Задача перед нами ставилась нелегкая: за три дня подготовить жесткую оборону, создав систему ротных и батальонных опорных пунктов. Начиналась линия обороны у западных окраин города и шла на северо-восток. В мерзлой, так и не прогревшейся за время оттепели земле предстояло выкопать траншеи, огневые позиции для орудий, минометов и пулеметов, оборудовать землянки и блиндажи. Лопат, кирок, топоров и другого шанцевого инструмента не хватало. Работа двигалась медленно. А через день вновь началось потепление. Но от этого не стало легче. Земля под ногами расползалась. Полевые дороги стали непроезжими, даже пешком по ним удавалось пробираться с трудом. Траншеи наполнялись водой, их стенки обваливались.
И все-таки, как оно часто бывает, задача, казавшаяся поначалу невыполнимой, была решена в срок. Все теперь было готово для боя. Но принять бой на этом рубеже нам так и не пришлось. Едва закончилось строительство выстраданной нами обороны, поступил новый приказ: передислоцироваться в район немецкого города Флатова, находящегося в 32 километрах к западу от нас. Мы снялись с необжитого еще места.
В полном боевом порядке, выставив походные заставы и охранение, полки двинулись по шоссе, ведущему на Флатов. Поблескивал влажный асфальт.
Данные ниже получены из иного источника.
(* ===== verification/Wiring.v ===== *)
(** * Building the controllers

    The structs that hold what the controllers talk to, and the code that
    fills them: [NewHeadless] (headless.go) and [NewDeploymentController],
    [Run] and [worker] (deployment_controller.go) of the forked controller,
    [SetupWithManager] of the three reconcilers, and
    src/cmd/rollouts-controller/main.go.  A field is an option: [None] is nil,
    and a call made through a nil field panics.  The theorems say which
    operations a controller built in which way can run without a panic of that
    kind, and which events wake a Rollout. *)
From S2P Require Import Prelude GoLib K8s ApiTypes AnalysisTypes Effects K8sController DeploymentUtil DeploymentSync.
From S2P Require Import DeploymentStatus DeploymentRolling ControllerRef DeploymentController RolloutScaling RolloutController.
From S2P Require Import Executor TrafficRouting ExecutorRefinement Scenarios.
Import K8sController.

(** ** Calls through fields *)

(** A program whose calls panic when the field they go through is nil. *)
Fixpoint through {A} (ok : call -> bool) (p : prog A) : prog A :=
  match p with
  | Ret a => Ret a
  | Crash => Crash
  | Call c k => if ok c then Call c (fun x => through ok (k x)) else Crash
  end.

Lemma through_exec {A} (ok : call -> bool) (p : prog A) tr o :
  only (fun c => ok c = true) p -> exec (through ok p) tr o <-> exec p tr o.
Proof.
  revert tr. induction p as [a| |c k IH]; intros tr; cbn; [done|done|]. intros [-> Hk].
  split; intros (x & tr' & -> & Hex); exists x, tr'; (split; [done|]); by apply IH.
Qed.
Lemma shrunk_fleet olds l cap us :
  NoDup (names olds) -> Forall valid_rs olds -> l ≡ₚ base.filter active olds -> (0 <= cap)%Z ->
  shrunk l (takes (map size l) cap) us ->
  Forall (lessened us) olds /\
  zsum (map (fun rs => size (after us rs)) olds) = (zsum (map size olds) - Z.min cap (zsum (map size olds)))%Z.
Proof.
  intros Hnd Hv Hl Hcap Hs.
  assert (forall rs, rs ∈ l <-> active rs /\ rs ∈ olds) as Hin by (intros rs; rewrite Hl; apply list_elem_of_filter).
  assert (Forall valid_rs l) as Hvl.
  { apply Forall_forall. intros rs [_ ?]%Hin. by eapply Forall_forall. }
  assert (NoDup (names l)) as Hndl.
  { unfold names in *. rewrite Hl. rewrite (active_split olds), map_app in Hnd. by apply NoDup_app in Hnd as [? _]. }
  pose proof (shrunk_sizes l _ us Hvl Hs ltac:(by rewrite length_takes, length_map) Hndl) as HF.
  assert (forall rs, rs ∈ olds -> ~ active rs -> after us rs = rs) as Hother.
  { intros rs Hrs Ha. apply after_other. intros x Hx E. apply (shrunk_names _ _ _ _ Hs) in Hx.
    apply list_elem_of_fmap in Hx as (rs' & E' & [Ha' Hrs']%Hin).
    assert (rs = rs') as ->; [|done]. apply list_elem_of_lookup in Hrs as [i Hi], Hrs' as [j Hj].
    assert (i = j) as ->; [|congruence]. eapply (NoDup_lookup (names olds)); [done| |].
    - unfold names. by rewrite list_lookup_fmap, Hi.
    - unfold names. rewrite list_lookup_fmap, Hj. cbn. congruence. }
  assert (Forall (fun rs => ~ active rs /\ rs ∈ olds) (base.filter (fun rs => ~ active rs) olds)) as Hina.
  { apply Forall_forall. by intros rs ?%list_elem_of_filter. }
  split.
  - apply Forall_forall. intros rs Hrs. destruct (decide (is_active (Some rs) = true)) as [Ha|Ha].
    + apply list_elem_of_lookup in Hrs as [i0 Hi0].
      assert (rs ∈ l) as [i Hi]%list_elem_of_lookup by (apply Hin; split; [done|by eapply list_elem_of_lookup_2]).
      destruct (Forall2_lookup_l _ _ _ _ _ HF Hi) as (k & Hk & E). exists k. split; [|done].
      destruct (takes_bounds _ _ i (size rs) k (valid_sizes l Hvl) Hcap ltac:(by rewrite list_lookup_fmap, Hi) Hk). done.
    + exists 0%Z. rewrite Hother by done. rewrite Z.sub_0_r. pose proof (proj1 (Forall_forall _ _) Hv rs Hrs) as Hvr.
      destruct (valid_size rs Hvr) as (? & ? & _). split; [lia|done].
  - rewrite (active_split olds) at 1. rewrite map_app, zsum_app, <- Hl, (sum_taken l _ us HF).
    rewrite takes_sum by (done || by apply valid_sizes). rewrite Hl, active_sum by done.
    assert (zsum (map (fun rs => size (after us rs)) (base.filter (fun rs => ~ active rs) olds)) = 0%Z) as ->; [|lia].
    rewrite <- (inactive_sum (base.filter (fun rs => ~ active rs) olds)).
    + f_equal. apply map_ext_in. intros rs Hrs. apply list_elem_of_In, list_elem_of_filter in Hrs as [? ?]. by rewrite Hother.
    + by apply valid_filter.
    + eapply Forall_impl; [exact Hina|]. by intros rs [].
Qed.

(** ** A round *)
Section rounds.
Context `{ApimachineryLaws}.
Context (d : Deployment) (n : Z) (surge unavailable : IntOrString).
Context (Hroll : rolling d n surge unavailable) (Hsb : bound surge) (Hub : bound unavailable).
Context (Hn : (0 <= n <= int32_max)%Z) (Hroom : forall s, bound_value surge n true s -> (n + s <= int32_max)%Z).

(** What [rolloutRolling] does with the ReplicaSets it has found: whether it
    has scaled any. *)
Definition scale_round (olds : list ReplicaSet) (new : ReplicaSet) : prog (result bool) :=
  let allRSs := (Some <$> olds) ++ [Some new] in
  scaledUp <-! reconcileNewReplicaSet allRSs (Some new) d ;;
  if (scaledUp : bool) then Ret (Ok true)
  else reconcileOldReplicaSets allRSs (FilterActiveReplicaSets (Some <$> olds)) (Some new) d.

(** The replicas that are out of place. *)
Definition misplaced (olds : list ReplicaSet) (new : ReplicaSet) : Z := (Z.abs (n - size new) + zsum (map size olds))%Z.

Definition total (olds : list ReplicaSet) (new : ReplicaSet) : Z := (zsum (map size olds) + size new)%Z.

(** All pods are available, no two ReplicaSets have one name, and the replicas
    can be counted in 32 bits. *)
Definition fleet_ok (olds : list ReplicaSet) (new : ReplicaSet) : Prop :=
  Forall up olds /\ up new /\ NoDup (names (new :: olds)) /\ (total olds new <= int32_max)%Z.

(** The sizes after the updates [us]. *)
Definition new_total (us : list ReplicaSet) olds new : Z :=
  (zsum (map (fun rs => size (after us rs)) olds) + size (after us new))%Z.
Definition still_misplaced (us : list ReplicaSet) olds new : Z :=
  (Z.abs (n - size (after us new)) + zsum (map (fun rs => size (after us rs)) olds))%Z.

(** What a round that succeeds has done. *)
Definition round_done (olds : list ReplicaSet) (new : ReplicaSet) (us : list ReplicaSet) (scaled : bool) : Prop :=
  Forall (fun rs => exists k, (0 <= k <= int32_max)%Z /\ rs_Replicas (after us rs) = Some k) (new :: olds) /\
  (new_total us olds new <= int32_max)%Z /\
  if scaled then (still_misplaced us olds new < misplaced olds new)%Z else us = [] /\ misplaced olds new = 0%Z.

Lemma counted l : Forall valid_rs l -> Forall sized (Some <$> l) /\ total_replicas (Some <$> l) = zsum (map size l).
Proof.
  intros Hv. split.
  - apply Forall_fmap. eapply Forall_impl; [exact Hv|]. intros rs Hrs. destruct (valid_size rs Hrs) as (? & ? & _).
    exists (size rs). split; [done|lia].
  - unfold total_replicas. induction Hv as [|rs l Hrs Hv IH]; [done|]. destruct (valid_size rs Hrs) as (Hr & _).
    rewrite fmap_cons. cbn [foldr map zsum]. rewrite Hr, IH. done.
Qed.

Lemma fleet_valid olds new : fleet_ok olds new -> Forall valid_rs (olds ++ [new]).
Proof. intros (Holds & [Hnew _] & _). apply Forall_app. split; [by apply up_valid|by constructor]. Qed.

Lemma fleet_counts olds new : fleet_ok olds new ->
  Forall sized ((Some <$> olds) ++ [Some new]) /\ total_replicas ((Some <$> olds) ++ [Some new]) = total olds new.
Proof.
  intros Hok. change [Some new] with (Some <$> [new]). rewrite <- fmap_app.
  destruct (counted _ (fleet_valid olds new Hok)) as [Hs Ht]. split; [done|]. rewrite Ht, map_app, zsum_app. cbn. unfold total. lia.
Qed.

(** Writing the new ReplicaSet only. *)
Lemma new_written olds new x k :
  fleet_ok olds new -> rs_Name x = rs_Name new -> rs_Replicas x = Some k -> (0 <= k <= int32_max)%Z ->
  (zsum (map size olds) + k <= int32_max)%Z -> (Z.abs (n - k) < Z.abs (n - size new))%Z -> round_done olds new [x] true.
Proof.
  intros (Holds & Hnew & Hnd & Ht) Ex Hx Hk Htot Hlt. cbn [names map] in Hnd. apply NoDup_cons in Hnd as [Hnot Hnd].
  assert (after [x] new = x) as En by by rewrite after_cons, decide_True.
  assert (forall rs, rs ∈ olds -> after [x] rs = rs) as Eo.
  { intros rs Hrs. rewrite after_cons, decide_False; [done|]. rewrite Ex. intros E. apply Hnot. rewrite E.
    apply list_elem_of_fmap. eauto. }
  assert (map (fun rs => size (after [x] rs)) olds = map size olds) as Em.
  { apply map_ext_in. intros rs Hrs%list_elem_of_In. by rewrite Eo. }
  assert (size x = k) as Ek by (unfold size; by rewrite Hx). split; [|split].
  - constructor; [rewrite En; eauto|]. apply Forall_forall. intros rs Hrs. rewrite Eo by done.
    pose proof (proj1 (Forall_forall _ _) Holds rs Hrs) as [Hv _]. destruct (valid_size rs Hv) as (? & ? & ?). exists (size rs). split; [lia|done].
  - unfold new_total. rewrite Em, En, Ek. done.
  - unfold still_misplaced, misplaced. rewrite Em, En, Ek. lia.
Qed.

Lemma lessened_done olds new us : fleet_ok olds new -> Forall (lessened us) olds -> after us new = new ->
  (zsum (map (fun rs => size (after us rs)) olds) < zsum (map size olds))%Z -> round_done olds new us true.
Proof.
  intros (Holds & [Hnew _] & _ & Ht) Hl En Hlt. destruct (valid_size new Hnew) as (Hr & Hb & Hm). split; [|split].
  - constructor; [rewrite En; exists (size new); split; [lia|done]|]. apply Forall_forall. intros rs Hrs.
    destruct (proj1 (Forall_forall _ _) Hl rs Hrs) as (k & Hk & E). exists (size rs - k)%Z. split; [|done].
    destruct (proj1 (Forall_forall _ _) Holds rs Hrs) as [Hv _]. destruct (valid_size rs Hv) as (_ & _ & ?). lia.
  - unfold new_total, total in *. rewrite En. lia.
  - unfold still_misplaced, misplaced. rewrite En. lia.
Qed.

(** Scaling the old ReplicaSets down, when that is all there is to do or there
    is no room for new pods. *)
Lemma twp_reconcileOld olds new mu ms :
  fleet_ok olds new -> MaxUnavailable d = Some mu -> MaxSurge d = Some ms -> (0 <= mu <= n)%Z ->
  (0 < zsum (map size olds) -> 0 < total olds new - (n - mu))%Z -> (zsum (map size olds) = 0 -> size new = n)%Z ->
  twp accepts (reconcileOldReplicaSets ((Some <$> olds) ++ [Some new]) (FilterActiveReplicaSets (Some <$> olds)) (Some new) d)
    (fun tr r => exists b, r = Ok b /\ round_done olds new (updates tr) b).
Proof.
  intros Hok Hmu Hms Hmun Hpos Hzero. destruct (fleet_counts olds new Hok) as [Hsz Htot].
  pose proof (fleet_valid olds new Hok) as Hvalid. pose proof Hok as (Holds & [Hnew Hup] & Hnd & Ht).
  pose proof (up_valid olds Holds) as Hvo. destruct (valid_size new Hnew) as (Hr & Hb & Hm).
  pose proof (zsum_nonneg _ (valid_sizes olds Hvo)) as Hnon. destruct Hroll as (_ & _ & Hrep).
  unfold reconcileOldReplicaSets. rewrite FilterActive_some. set (act := base.filter active olds) in *.
  pose proof (valid_filter active olds Hvo) as Hva. fold act in Hva. destruct (counted act Hva) as [Hsa Hta].
  assert (zsum (map size act) = zsum (map size olds)) as Ea by by apply active_sum.
  unfold total in *. rewrite replica_count by (done || int_range). rewrite Hta, Ea. cbn [deref].
  destruct (Z.eqb_spec (zsum (map size olds)) 0) as [E0|E0].
  { exists false. split; [done|]. split; [|split].
    - apply Forall_cons. split; [exists (size new); split; [int_range|done]|]. eapply Forall_impl; [exact Hvo|].
      intros rs Hrs. destruct (valid_size rs Hrs) as (? & ? & ?). exists (size rs). split; [lia|done].
    - unfold new_total. rewrite (map_ext (fun rs => size (after (updates []) rs)) size) by done. exact Ht.
    - split; [done|]. unfold misplaced. specialize (Hzero E0). lia. }
  rewrite replica_count by (done || lia). rewrite Htot, Hmu, Hrep, Hr. cbn [deref]. cbv zeta.
  unfold available in Hup. rewrite Hup. specialize (Hpos ltac:(lia)). set (T := (zsum (map size olds) + size new)%Z) in *.
  rewrite (int32_id (n - mu)), (int32_id (T - (n - mu))) by int_range. rewrite Z.sub_diag, (int32_id 0), Z.sub_0_r by int_range.
  rewrite (int32_id (T - (n - mu))) by int_range. set (cap := (T - (n - mu))%Z) in *. destruct (Z.leb_spec cap 0); [lia|].
  assert (forall l, l ≡ₚ olds \/ l ≡ₚ act -> Forall up l) as Hups.
  { intros l Hl. apply Forall_forall. intros rs Hrs. apply (proj1 (Forall_forall _ _) Holds).
    destruct Hl as [Hl|Hl]; rewrite Hl in Hrs; [done|by apply list_elem_of_filter in Hrs as []]. }
  apply twp_bind. unfold cleanupUnhealthyReplicas. apply twp_cleanupLoop; [apply Hups; right; apply sort_perm|].
  set (l1 := sort LessByCreationTimestamp act). assert (l1 ≡ₚ act) as Hl1 by apply sort_perm. clearbody l1.
  apply twp_bind. unfold scaleDownOldReplicaSetsForRollingUpdate. rewrite Hmu, Hrep. cbn [deref]. cbv zeta.
  change [Some new] with (Some <$> [new]). rewrite <- fmap_app.
  assert (zsum (map available (l1 ++ [new])) = T) as Eav.
  { rewrite map_app, zsum_app, up_available by (apply Hups; by right). rewrite Hl1, Ea. cbn. unfold available. rewrite Hup. lia. }
  rewrite available_count, Eav; [|apply Forall_app; split; [apply up_valid, Hups; by right|by constructor]|lia].
  rewrite (int32_id (n - mu)) by int_range. destruct (Z.leb_spec T (n - mu)); [lia|].
  rewrite (int32_id (T - (n - mu))) by int_range. fold cap.
  set (l2 := sort LessByCreationTimestamp l1). assert (l2 ≡ₚ act) as Hl2 by by rewrite <- Hl1; apply sort_perm. clearbody l2.
  eapply (twp_scaleDownLoop d n ms Hrep Hms); [apply up_valid, Hups; by right|lia|int_range|].
  intros tr Hs. rewrite Z.sub_0_r in *. rewrite takes_sum; [|apply valid_sizes, up_valid, Hups; by right|lia].
  rewrite (Permutation_map size Hl2), Ea. rewrite !Z.add_0_l. rewrite int32_id by int_range. rewrite (proj2 (Z.ltb_lt _ _)) by lia.
  cbn [app twp]. rewrite app_nil_r. exists true. split; [done|].
  destruct (shrunk_fleet olds l2 cap (updates tr)) as [Hless Hsum]; [|done|done|lia|done|].
  { cbn [names map] in Hnd. by apply NoDup_cons in Hnd as []. }
  apply lessened_done; [done|done| |rewrite Hsum; lia].
  apply after_other. intros x Hx E. apply (shrunk_names _ _ _ _ Hs) in Hx. cbn [names map] in Hnd. apply NoDup_cons in Hnd as [Hnot _].
  apply Hnot. rewrite <- E. apply list_elem_of_fmap in Hx as (rs & -> & Hrs). apply list_elem_of_fmap. exists rs. split; [done|].
  rewrite Hl2 in Hrs. by apply list_elem_of_filter in Hrs as [].
Qed.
С полей почти совсем сошел снег. И уже пахло приближающейся весной. Вдоль дороги чернели стволы яблонь и лип. Справа и слева виднелись большие прямоугольники полей, разделенные живыми изгородями из деревьев. Попадались небольшие леса, но не наши, не такие, как в России или даже в Прибалтике, деревца в них стояли ровными шеренгами, словно на параде. К каждому хуторку, красневшему где-нибудь вдали кирпичными строениями, вела асфальтированная дорога. По богатой мы шли земле.
И хоть шоссе порядком пострадало от танковых гусениц, хотя оставили на нем свои следы снаряды и бомбы, до Флатова мы добрались быстро. Полки расположились, не доходя до него, а штаб дивизии обосновался на восточной окраине аккуратного городка. Преобладали в нем чистенькие коттеджи, в основном пустые, покинутые жителями. Обитатели их сбежали на запад. Одни из них имели серьезные основания для того, чтобы не желать встречи с Красной Армией. Другие были напуганы гитлеровской пропагандой, неутомимой в своих россказнях о "зверствах русских". Об этом кричало геббельсовское радио, газеты и журналы. В иллюстрациях, "подтверждающих" зверства, у фашистов не было недостатка: снимков, сделанных у себя в лагерях, хватало с лихвой. Требовалась лишь совсем небольшая ретушь.